His dream for the CDIO role is “that it becomes less about the technology and more about enabling people to do the jobs that they were employed to do,” Will shared. “If we can do that by making it way easier to be a finance professional in the NHS; if we can do that by making it way easier to be a nurse, a consultant, or a resident doctor in the NHS; that for me is the most exciting thing.”
We’re also getting to a point where “people are starting to realise that an EPR deployment isn’t the end of the story,” said Will, “and actually what we’re going to need, collectively, is products that we can continue to iterate, continue to innovate with, and in the same way that we give teams across our organisations the power to redesign pathways and look for opportunities to improve quality of care or save money; there’s no reason we can’t empower teams to innovate and iterate on the products themselves, and configure those in a way that supports them performing their roles.” The CDIO role can become “about actually empowering people, rather than about just delivering and maintaining a tech stack,” he concluded.
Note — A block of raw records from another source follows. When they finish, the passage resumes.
(** Assignment keeps the number of entries under every key that was
    there, and makes it one for a new key. *)
Lemma count_key_set k v d :
  Dict.count_key k (Dict.set k v d) = Nat.max 1 (Dict.count_key k d).
Proof.
  induction d as [| [k' v'] r IH]; simpl.
  - unfold Dict.count_key. simpl. now rewrite String.eqb_refl.
  - destruct (String.eqb k k') eqn:E.
    + unfold Dict.count_key. simpl. rewrite E. simpl. lia.
    + unfold Dict.count_key in *. simpl. rewrite E. exact IH.
Qed.

Lemma last_key_app_one d k v : Dict.last_key (d ++ [(k, v)])%list = Some k.
Proof. unfold Dict.last_key. now rewrite rev_app_distr. Qed.
End DictFacts.

(** [try ... except Exception] around a computation always returns. *)
Lemma or_error_returns (m : M string) (w : world) :
  exists s, result_of (or_error m w) = Returned s.
Proof.
  unfold or_error, try_except, result_of.
  destruct (m w) as [[s | e] l]; simpl; eauto.
Qed.

(** What it returns for a computation that raises. *)
Lemma or_error_raised (m : M string) (w : world) e l :
  m w = (Raised e, l) ->
  or_error m w = (Returned ("Error: " ++ str_exn e), l).
Proof.
  intros H. unfold or_error, try_except. rewrite H. simpl.
  now rewrite app_nil_r.
Qed.

Lemma or_error_returned (m : M string) (w : world) s l :
  m w = (Returned s, l) -> or_error m w = (Returned s, l).
Proof. intros H. unfold or_error, try_except. now rewrite H. Qed.


(** The body of a guarded tool is a [try ... except Exception], or prints
    a constant. *)
Lemma body_guarded (x : Tool.t) (kw : kwargs) :
  guarded x = true ->
  (exists m, Call.body x kw = or_error m) \/ (exists s, Call.body x kw = ret s).
Proof.
  intros G.
  destruct x; try discriminate G;
    first [ left; eexists; reflexivity | right; eexists; reflexivity ].
Qed.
Overcoming barriers to digital
Considering what barrier to digital he’d like to overcome at UHL and UHN, Will shared: “Over the next few years, it’s likely that we’re going to deploy a lot of technology into our organisations, and if I had a magic wand, I would do my best to make sure that every single one of the 30,000 colleagues we serve was confident to use that technology.”
In some ways, “the easy bit is for us to deploy the technology,” he went on, “but the hard bit is to do the transformation off the back of that – having our colleagues be confident in the technology and the systems that they’re using, and how to get the best out of them, is key.”
There’s no way that a CDIO or any one person on a board is going to be the answer, Will told us, “but if we can get technology into the hands of people that are closest to the problem and need to use it every day, I just get so excited for what that might mean and the changes we could bring across UHL and UHN, and also the wider NHS.”
We’d like to thank Will for his time, and for sharing these insights with us.